(Saved data entries)
○ ○ ○ ○ ○
(** X5: when the clip hashes selector returns a list, the clip names
    selector returned a list too, of the same length, and the i-th hash is the
    clip hash function applied to the i-th name; it returns None only
    when the names are None; and a raise of the hash function on any one of
    the names makes the whole selector raise. *)
Theorem clip_hashes_follow_clip_names (input_data : inputs) :
  (forall hv, get_clip_hashes calc_clip_hash input_data = Ok hv ->
     (hv = PNone /\ get_clip_names input_data = Ok PNone)
     \/ exists l hs, get_clip_names input_data = Ok (PList l) /\ hv = PList hs
          /\ Forall2 (fun n h => calc_clip_hash n = Ok h) l hs)
  /\ (forall l n e, get_clip_names input_data = Ok (PList l) -> In n l ->
        calc_clip_hash n = Raise e ->
        exists e', get_clip_hashes calc_clip_hash input_data = Raise e').
Proof.
  split.
  - intros hv H. unfold get_clip_hashes in H.
    apply bind_Ok in H as (names & Hnames & H).
    destruct (get_clip_names_shape _ _ Hnames) as [->|(x & l & ->)].
    + left. injection H as <-. auto.
    + right. cbn [py_truthy py_iter bind] in H.
      apply bind_Ok in H as (hs & Hhs & [= <-]).
      exists (x :: l), hs. repeat split; auto. apply map_result_Forall2, Hhs.
  - intros l n e Hnames Hin Hraise. unfold get_clip_hashes. rewrite Hnames.
    destruct l as [|x l]; [destruct Hin|]. cbn [py_truthy py_iter bind].
    destruct (map_result calc_clip_hash (x :: l)) as [hs|e'] eqn:Hmap; [|eauto].
    destruct (map_result_Ok_In _ _ _ n Hmap Hin) as [y Hy]. congruence.
Qed.

(** *** The metadata-passthrough kind *)

Lemma passthrough_selectors (field : field_key) (key : string) :
  In (field, key) passthrough_keys ->
  registry "ModelAssemblerMetadata" field = Some (get_metadata_field key).
Proof.
  simpl. intros H.
  repeat (destruct H as [[= <- <-]|H]; [reflexivity|]). destruct H.
Qed.

Lemma get_metadata_field_dict (key : string) (input_data : inputs)
  (d : gmap string pyval) (rest : list pyval) :
  input_data !! "metadata" = Some (PList (PDict d :: rest)) ->
  get_metadata_field key input_data = Ok (default PNone (d !! key)).
Proof.
  unfold get_metadata_field, get_slot0. intros ->. simpl.
  destruct (Nat.eqb (size d) 0) eqn:Hsize; [|reflexivity]. simpl.
  apply Nat.eqb_eq, map_size_empty_iff in Hsize. subst d.
  rewrite lookup_empty. reflexivity.
Qed.

(** X6: a selector of the metadata-passthrough kind returns the entry of the
    metadata mapping under its own key, None when the entry, the mapping or
    the metadata slot is missing or when the slot holds something else than
    a dict; it calls no hash function, and it raises only when the metadata
    slot is present with a value that cannot be subscripted. *)
Theorem passthrough_reads_the_metadata (input_data : inputs)
  (field : field_key) (key : string) (sel : selector) :
  In (field, key) passthrough_keys ->
  registry "ModelAssemblerMetadata" field = Some sel ->
  (input_data !! "metadata" = None -> sel input_data = Ok PNone)
  /\ (forall d rest, input_data !! "metadata" = Some (PList (PDict d :: rest)) ->
        sel input_data = Ok (default PNone (d !! key)))
  /\ (forall v rest, input_data !! "metadata" = Some (PList (v :: rest)) ->
        (forall d, v <> PDict d) -> sel input_data = Ok PNone)
  /\ (forall e, sel input_data = Raise e ->
        exists v, input_data !! "metadata" = Some v /\ subscript0 v = Raise e).
Proof.
  intros Hin Hsel. rewrite (passthrough_selectors field key Hin) in Hsel.
  injection Hsel as <-. split; [|split; [|split]].
  - intros Habs. unfold get_metadata_field.
    rewrite (get_slot0_absent input_data "metadata" Habs). reflexivity.
  - intros d rest. apply get_metadata_field_dict.
  - intros v rest Hslot Hv. unfold get_metadata_field, get_slot0. rewrite Hslot.
    simpl. destruct v; try reflexivity.
    exfalso. eapply Hv. reflexivity.
  - intros e H. unfold get_metadata_field in H.
    apply bind_Raise in H as [H|(v & _ & H)].
    + apply get_slot0_Raise, H.
    + destruct v as [| | | | | |d]; try discriminate.
      destruct (py_truthy (PDict d)); discriminate.
Qed.

(** *** A load mode that is not wrapped in a list *)

Lemma one_char_is_no_mode (c : ascii) :
  py_eq_str (PStr (String c "")) "full_checkpoint" = false
  /\ py_eq_str (PStr (String c "")) "separate_components" = false.
Proof.
  simpl. split; match goal with |- (if ?b then _ else _) = _ => destruct b end;
    reflexivity.
Qed.

(** X7: when the load_mode slot holds a bare string instead of a list, the
    mode read is its first character, which is neither "full_checkpoint" nor
    "separate_components": the model name is then read from base_model and
    the gated fields are None, even for the string "full_checkpoint" or
    "separate_components"; with the empty string every loader selector
    raises IndexError. Reading base_model gives the first element of the
    list it holds. *)
Theorem bare_string_load_mode (input_data : inputs) (s : string) :
  input_data !! "load_mode" = Some (PStr s) ->
  (s <> "" ->
     get_model_name input_data = get_slot0 input_data "base_model"
     /\ forall field sel, In field gated_fields ->
          registry "ModelAssembler" field = Some sel -> sel input_data = Ok PNone)
  /\ (s = "" ->
        forall field sel, registry "ModelAssembler" field = Some sel ->
          sel input_data = Raise IndexError)
  /\ (s <> "" -> forall v rest,
        input_data !! "base_model" = Some (PList (v :: rest)) ->
        get_model_name input_data = Ok v).
Proof.
  intros Hslot.
  assert (Hread : s <> "" -> forall v rest,
            input_data !! "base_model" = Some (PList (v :: rest)) ->
            get_model_name input_data = Ok v).
  { intros Hne v rest Hbase. destruct s as [|c s]; [contradiction|].
    destruct (one_char_is_no_mode c) as [Hfull _].
    assert (Hmode : load_mode input_data = Ok (PStr (String c ""))).
    { unfold load_mode. rewrite Hslot. reflexivity. }
    unfold get_model_name. rewrite Hmode. cbn [bind]. rewrite Hfull. apply (proj2 (get_slot0_cases input_data "base_model") v rest), Hbase. }
  split; [|split; [|exact Hread]].
  - intros Hne. destruct s as [|c s]; [contradiction|].
    assert (Hmode : load_mode input_data = Ok (PStr (String c ""))).
    { unfold load_mode. rewrite Hslot. reflexivity. }
    destruct (one_char_is_no_mode c) as [Hfull Hsep]. split.
    + unfold get_model_name. rewrite Hmode. cbn [bind]. rewrite Hfull. reflexivity.
    + intros field sel Hin Hsel.
      apply (gated_none calc_model_hash calc_vae_hash calc_clip_hash calc_lora_hash
               input_data (PStr (String c "")) field sel Hmode); [|assumption..].
      apply py_eq_str_false, Hsep.
  - intros -> field sel Hsel.
    assert (Hmode : load_mode input_data = Raise IndexError).
    { unfold load_mode. rewrite Hslot. reflexivity. }
    apply loader_selectors in Hsel.
    destruct Hsel as [[-> ->]|[[-> ->]|[[-> ->]|[[-> ->]|[[-> ->]|[[-> ->]|[[-> ->]|[-> ->]]]]]]]];
      unfold get_model_hash, get_vae_hash, get_clip_hashes, get_model_name,
        get_vae_name, get_clip_names, get_clip_type, get_unet_dtype;
      rewrite Hmode; reflexivity.
Qed.

End SelectorFacts.

(** ** Extra metadata: the keys stored *)

Section ExtraMetadataFacts.

Context (keys_values : gmap string string).

Lemma writes_dec (i : nat) (k : string) :
  {writes keys_values i k} + {~ writes keys_values i k}.
Proof.
  unfold writes.
  destruct (decide (keys_values !! slot_name "key" i = Some k)) as [Hk|Hk];
    [|right; tauto].
  destruct (decide (k = "")) as [->|Hne]; [right; tauto|left; auto].
Qed.

(** Either no slot writes [k], or there is a last one that does. *)
Lemma last_writer (slots : list nat) (k : string) :
  (forall i, In i slots -> ~ writes keys_values i k)
  \/ exists pre i post, slots = pre ++ i :: post /\ writes keys_values i k
       /\ forall j, In j post -> ~ writes keys_values j k.
Proof.
  induction slots as [|i slots IH].
  - left. intros i [].
  - destruct IH as [Hnone|(pre & j & post & -> & Hj & Hpost)].
    + destruct (writes_dec i k) as [Hi|Hi].
      * right. exists [], i, slots. auto.
      * left. intros j [<-|Hj]; auto.
    + right. exists (i :: pre), j, post. auto.
Qed.

Lemma extra_slot_lookup (i : nat) (m d : gmap string string) (k : string) :
  extra_slot keys_values i m = Ok d ->
  is_Some (d !! k) <-> is_Some (m !! k) \/ writes keys_values i k.
Proof.
  intros H. destruct (writes_dec i k) as [Hw|Hw].
  - destruct Hw as [Hk Hne].
    rewrite extra_slot_keyed in H by (apply given_Some; eauto).
    injection H as <-. rewrite Hk. simpl. rewrite lookup_insert_eq.
    split; [intros _; right; split; auto|eauto].
  - rewrite (extra_slot_untouched keys_values i m d k H Hw). tauto.
Qed.

Lemma extra_slots_lookup (slots : list nat) (m d : gmap string string) (k : string) :
  extra_slots keys_values slots m = Ok d ->
  is_Some (d !! k) <-> is_Some (m !! k) \/ exists i, In i slots /\ writes keys_values i k.
Proof.
  revert m. induction slots as [|i slots IH]; intros m; simpl.
  - intros [= <-]. split; [auto|]. intros [?|(i & [] & _)]. assumption.
  - intros H. apply bind_Ok in H as (m' & Hstep & H).
    rewrite (IH _ H), (extra_slot_lookup i m m' k Hstep).
    split.
    + intros [[?|?]|(j & ? & ?)]; eauto.
    + intros [?|(j & [<-|?] & ?)]; eauto.
Qed.

(** X8: the keys of the mapping create_extra_metadata returns are the keys
    it was given and the non-empty keys of the slots, nothing else: no key
    is removed, and the empty key is never added. *)
Theorem create_extra_metadata_keys (extra_metadata : option (gmap string string))
  (d : gmap string string) :
  create_extra_metadata extra_metadata keys_values = Ok d ->
  (forall k, is_Some (d !! k)
             <-> is_Some (default ∅ extra_metadata !! k)
                 \/ exists i, In i [1; 2; 3; 4]%nat /\ writes keys_values i k)
  /\ (default ∅ extra_metadata !! "" = None -> d !! "" = None).
Proof.
  intros H. unfold create_extra_metadata in H. split.
  - intros k. apply extra_slots_lookup, H.
  - intros Hempty. apply eq_None_not_Some.
    rewrite (extra_slots_lookup _ _ _ "" H), Hempty.
    intros [[x [=]]|(i & _ & _ & Hne)]. apply Hne. reflexivity.
Qed.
○ ○ ○ ○ ○
## TASK TO CARRY OUT:
Bring together all lines in the records where the word "IndexError" is found.

## RESPONSE TO THE EXERCISE:
    raises IndexError. Reading base_model gives the first element of the
          sel input_data = Raise IndexError)
    assert (Hmode : load_mode input_data = Raise IndexError).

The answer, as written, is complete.